• [Action item] Which lines of the entries below run from the one holding "col :: cols =>" to the one holding "Definition ErrTargetSelf : error", inclusive? Set down exactly those lines and no others.

Collected data entries
Definition AddP2PCollections (collections : list string) : M P unit :=
  let* storeCollections := getCollections collections in
  let* _ := forIDs addP2PCollection collections in
  let* addedTopics := on_names (addTopics collections []) in
  let* removedTopics := forDocs dropTopics storeCollections [] in
  let* r := mtry (on_store commit) in
  match r with
  | inl _ => mret tt
  | inr err =>
      let* r := mtry (on_names (rollbackRemovePubSubTopics (A := unit) removedTopics err)) in
      match r with
      | inl _ => mret tt
      | inr err => on_names (rollbackAddPubSubTopics addedTopics err)
      end
  end.

Definition RemoveP2PCollections (collections : list string) : M P unit :=
  let* storeCollections := getCollections collections in
  let* _ := forIDs removeP2PCollection collections in
  let* removedTopics := on_names (dropTopics collections []) in
  let* addedTopics := forDocs addTopics storeCollections [] in
  let* r := mtry (on_store commit) in
  match r with
  | inl _ => mret tt
  | inr err =>
      let* r := mtry (on_names (rollbackAddPubSubTopics (A := unit) addedTopics err)) in
      match r with
      | inl _ => mret tt
      | inr err => on_names (rollbackRemovePubSubTopics removedTopics err)
      end
  end.

(** The topics that a server joins when it starts: those of the subscribed collections, and
    those of the documents of the others. *)
Fixpoint joinAll (names : list string) : M topics unit :=
  match names with [] => mret tt | t :: names => let* _ := addPubSubTopic ps t true in joinAll names end.

Definition loadP2PCollections : M P (list string) :=
  let* r := mtry (on_store getAllP2PCollections) in
  match r with
  | inr err => if errors_Is err ErrNotFound then mret [] else mfail err
  | inl collections => let* _ := on_names (joinAll collections) in mret collections
  end.

Fixpoint registerDocs (colMap : list string) (cols : list collection) : M P unit :=
  match cols with
  | [] => mret tt
  | col :: cols =>
      let* _ := if bool_decide (col.(col_schemaID) ∈ colMap) then mret tt
                else let* names := docNames col in on_names (joinAll names) in
      registerDocs colMap cols
  end.

Definition newServer : M P unit :=
  if negb ps then mret tt
  else
    let* colMap := loadP2PCollections in
    let* cols := on_store (in_txn getAllCollections) in
    registerDocs colMap cols.
End Subscription.

(** ** The table of replicators *)

Section Table.

Local Abbreviation table := (gmap string (gset string)).

Definition add_replicator (pid : string) (m : table) (schema : string) : table :=
  match m !! schema with
  | Some reps => if decide (pid ∈ reps) then m else <[schema := {[pid]} ∪ reps]> m
  | None => <[schema := {[pid]}]> m
  end.

Definition loadReplicators (reps : list Replicator) (m : table) : table :=
  foldl (fun m rep => foldl (add_replicator rep.(rep_Info).(ai_ID)) m rep.(rep_Schemas)) m reps.

Definition ErrReplicatorExists : error := ErrNew "Replicator already exists".
Definition ErrTargetSelf : error := ErrNew "can't target ourselves as a replicator".

(** The loop that adds a peer to the collections; those before the one it is in already stay
    changed. *)
Fixpoint registerReplicator (pid : string) (schemas : list string) : M table unit :=
  match schemas with
  | [] => mret tt
  | schema :: schemas => fun m =>
      match m !! schema with
      | Some reps =>
          if decide (pid ∈ reps) then (m, Err ErrReplicatorExists)
          else registerReplicator pid schemas (<[schema := {[pid]} ∪ reps]> m)
      | None => registerReplicator pid schemas (<[schema := {[pid]}]> m)
      end
  end.

(** The peer is taken out of the given schemas; the number of schemas that it is left in. *)
Definition unregisterReplicator (pid : string) (schemas : list string) (m : table) : table * nat :=
  (map_imap (fun schema reps => Some (if bool_decide (schema ∈ schemas) then reps ∖ {[pid]} else reps)) m,
   size (filter (fun e : string * gset string => pid ∈ e.2 /\ e.1 ∉ schemas) m)).

(** [setReplicator] and [deleteReplicator] of the peer: the schemas of the collections that were
    named, the address, the table, and the store, in a transaction of its own. *)
Section Ops.
Context {D : Type}.
Variable self : string.
Variable db_SetReplicator : Replicator -> M D unit.
Variable db_DeleteReplicator : Replicator -> M D unit.

Definition on_table {A} (m : M table A) : M (D * table) A := fun st => let '(t, r) := m st.2 in ((st.1, t), r).

Definition peer_setReplicator (info : result AddrInfo) (schemas : list string) : M (D * table) string :=
  let* info := mlift info in
  if decide (info.(ai_ID) = self) then mfail ErrTargetSelf
  else
    let* _ := on_table (registerReplicator info.(ai_ID) schemas) in
    let* _ := wrap_err "failed to persist replicator" (on_store (db_SetReplicator (mkReplicator info schemas))) in
    mret info.(ai_ID).

Definition peer_deleteReplicator (pid : string) (schemas : list string) : M (D * table) unit :=
  if decide (pid = self) then mfail ErrTargetSelf
  else
    let* _ := on_table (fun m => ((unregisterReplicator pid schemas m).1, Ok tt)) in
    on_store (db_DeleteReplicator (mkReplicator (mkAddrInfo pid []) schemas)).
End Ops.
End Table.

(** ** What the table holds *)

Section TableSpec.

Local Abbreviation table := (gmap string (gset string)).

Definition in_table (m : table) (schema pid : string) : Prop := exists reps, m !! schema = Some reps /\ pid ∈ reps.

(** The table and the persisted replicators say the same. *)
Definition agree (m : table) (R : gmap string Replicator) : Prop :=
  forall schema pid, in_table m schema pid <-> exists rep, R !! pid = Some rep /\ schema ∈ rep.(rep_Schemas).

Lemma in_table_insert m schema reps s p :
  in_table (<[schema := reps]> m) s p <-> (s = schema /\ p ∈ reps) \/ (s <> schema /\ in_table m s p).
Proof.
  unfold in_table. destruct (decide (s = schema)) as [->|Hne].
  - setoid_rewrite lookup_insert_eq. naive_solver.
  - setoid_rewrite lookup_insert_ne; [|done]. naive_solver.
Qed.

Lemma in_table_add pid m schema s p : in_table (add_replicator pid m schema) s p <-> in_table m s p \/ (s = schema /\ p = pid).
Proof.
  unfold add_replicator. destruct (m !! schema) as [reps|] eqn:E.
  - case_decide; [|rewrite in_table_insert, elem_of_union, elem_of_singleton].
    + split; [by left|]. intros [?|[-> ->]]; [done|]. by exists reps.
    + unfold in_table. destruct (decide (s = schema)) as [->|]; [rewrite E|]; naive_solver.
  - rewrite in_table_insert, elem_of_singleton. unfold in_table. destruct (decide (s = schema)) as [->|]; [rewrite E|]; naive_solver.
Qed.

Lemma in_table_add_all pid schemas m s p :
  in_table (foldl (add_replicator pid) m schemas) s p <-> in_table m s p \/ (s ∈ schemas /\ p = pid).
Proof.
  revert m. induction schemas as [|x schemas IH]; intros m; cbn; [rewrite elem_of_nil; tauto|].
  rewrite IH, in_table_add, elem_of_cons. tauto.
Qed.

Lemma in_table_load reps m s p :
  in_table (loadReplicators reps m) s p <-> in_table m s p \/ exists rep, rep ∈ reps /\ rep.(rep_Info).(ai_ID) = p /\ s ∈ rep.(rep_Schemas).
Proof.
  unfold loadReplicators. revert m. induction reps as [|rep reps IH]; intros m; cbn.
  - setoid_rewrite elem_of_nil. naive_solver.
  - rewrite IH, in_table_add_all. setoid_rewrite elem_of_cons. naive_solver.
Qed.

Lemma registerReplicator_ok pid schemas m m' r :
  registerReplicator pid schemas m = (m', r) ->
  (r = Ok tt -> forall s p, in_table m' s p <-> in_table m s p \/ (s ∈ schemas /\ p = pid)) /\
  (forall s p, in_table m s p -> in_table m' s p) /\ (r <> Ok tt -> r = Err ErrReplicatorExists).
Proof.
  revert m. induction schemas as [|x schemas IH]; intros m; cbn.
  { intros [= <- <-]. split; [|by split]. intros _ s p. rewrite elem_of_nil. tauto. }
  pose proof (fun s p => in_table_add pid m x s p) as Hadd. unfold add_replicator in Hadd. destruct (m !! x) as [reps|] eqn:E.
  - case_decide.
    + intros [= <- <-]. by split; [|split].
    + intros (H1 & H2 & H3)%IH. split; [|split; [|done]].
      * intros Hr s p. rewrite (H1 Hr), Hadd, elem_of_cons. tauto.
      * intros s p Hs. apply H2, Hadd. by left.
  - intros (H1 & H2 & H3)%IH. split; [|split; [|done]].
    + intros Hr s p. rewrite (H1 Hr), Hadd, elem_of_cons. tauto.
    + intros s p Hs. apply H2, Hadd. by left.
Qed.

Lemma in_table_unregister pid schemas m s p :
  in_table (unregisterReplicator pid schemas m).1 s p <-> in_table m s p /\ ~ (p = pid /\ s ∈ schemas).
Proof.
  unfold unregisterReplicator, in_table. cbn. setoid_rewrite map_lookup_imap. destruct (m !! s) as [reps|]; cbn; [|naive_solver].
  split.
  - intros (r & [= <-] & Hp). case_bool_decide; set_solver.
  - intros [(r & [= <-] & Hp) Hn]. eexists. split; [done|]. case_bool_decide; set_solver.
Qed.

Lemma elem_of_newSchemas l l' x : x ∈ newSchemas l l' <-> x ∈ l' /\ x ∉ l.
Proof. unfold newSchemas. rewrite !list_elem_of_In, filter_In, bool_decide_eq_true, list_elem_of_In. done. Qed.
End TableSpec.

(** ** The table and the store *)

(** What the peer relies on of the database: the replicators are kept as a map, and a call that
    fails does not change it. *)
Class ReplicatorDB (D : Type) := {
  db_SetReplicator : Replicator -> M D unit;
  db_DeleteReplicator : Replicator -> M D unit;
  db_GetAllReplicators : M D (list Replicator);
  db_holds : D -> gmap string Replicator -> Prop;
  db_rep_ok : Replicator -> Prop;
  db_pid_ok : string -> Prop;
  db_ids : forall d R id rep, db_holds d R -> R !! id = Some rep -> rep.(rep_Info).(ai_ID) = id;
  db_set_law : forall d R rep, db_holds d R -> db_rep_ok rep ->
    match db_SetReplicator rep d with (d', Ok _) => db_holds d' (set_rep rep R) | (d', _) => db_holds d' R end;
  db_delete_law : forall d R rep, db_holds d R -> db_pid_ok rep.(rep_Info).(ai_ID) ->
    match db_DeleteReplicator rep d with
    | (d', Ok _) => exists R', delete_rep rep R = Ok R' /\ db_holds d' R'
    | (d', _) => db_holds d' R
    end;
  db_all_law : forall d R, db_holds d R ->
    match db_GetAllReplicators d with (d', Ok reps) => db_holds d' R /\ reps ≡ₚ (map_to_list R).*2 | (d', _) => db_holds d' R end;
}.

Section Agreement.
Context {D : Type} `{ReplicatorDB D}.
Variable self : string.

Inductive replicator_cmd :=
  | SetReplicator (info : AddrInfo) (schemas : list string)
  | DeleteReplicator (pid : string) (schemas : list string).

Definition run_replicator_cmd (c : replicator_cmd) : M (D * gmap string (gset string)) unit :=
  match c with
  | SetReplicator info schemas => let* _ := peer_setReplicator self db_SetReplicator (Ok info) schemas in mret tt
  | DeleteReplicator pid schemas => peer_deleteReplicator self db_DeleteReplicator pid schemas
  end.

Fixpoint run_replicator_cmds (cs : list replicator_cmd) : M (D * gmap string (gset string)) unit :=
  match cs with [] => mret tt | c :: cs => let* _ := run_replicator_cmd c in run_replicator_cmds cs end.

Definition cmd_ok (c : replicator_cmd) : Prop :=
  match c with
  | SetReplicator info schemas => db_rep_ok (mkReplicator info schemas)
  | DeleteReplicator pid schemas => schemas <> [] /\ db_pid_ok pid
  end.

Lemma agree_load R reps :
  (forall id rep, R !! id = Some rep -> rep.(rep_Info).(ai_ID) = id) -> reps ≡ₚ (map_to_list R).*2 -> agree (loadReplicators reps ∅) R.
Proof.
  intros Hids Hp schema pid. rewrite in_table_load. split.
  - intros [(reps' & E & _)|(rep & Hin & Eid & Hs)]; [by rewrite lookup_empty in E|]. exists rep. split; [|done].
    rewrite Hp in Hin. apply list_elem_of_fmap in Hin as ([id rep'] & -> & Hin%elem_of_map_to_list). cbn in *. by rewrite <- Eid, (Hids _ _ Hin).
  - intros (rep & Hrep & Hs). right. exists rep. split; [|split; [by apply Hids|done]]. rewrite Hp.
    apply list_elem_of_fmap. exists (pid, rep). split; [done|]. by apply elem_of_map_to_list.
Qed.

• [Response for this exercise]
  | col :: cols =>
      let* _ := if bool_decide (col.(col_schemaID) ∈ colMap) then mret tt
                else let* names := docNames col in on_names (joinAll names) in
      registerDocs colMap cols
  end.

Definition newServer : M P unit :=
  if negb ps then mret tt
  else
    let* colMap := loadP2PCollections in
    let* cols := on_store (in_txn getAllCollections) in
    registerDocs colMap cols.
End Subscription.

(** ** The table of replicators *)

Section Table.

Local Abbreviation table := (gmap string (gset string)).

Definition add_replicator (pid : string) (m : table) (schema : string) : table :=
  match m !! schema with
  | Some reps => if decide (pid ∈ reps) then m else <[schema := {[pid]} ∪ reps]> m
  | None => <[schema := {[pid]}]> m
  end.

Definition loadReplicators (reps : list Replicator) (m : table) : table :=
  foldl (fun m rep => foldl (add_replicator rep.(rep_Info).(ai_ID)) m rep.(rep_Schemas)) m reps.

Definition ErrReplicatorExists : error := ErrNew "Replicator already exists".
Definition ErrTargetSelf : error := ErrNew "can't target ourselves as a replicator".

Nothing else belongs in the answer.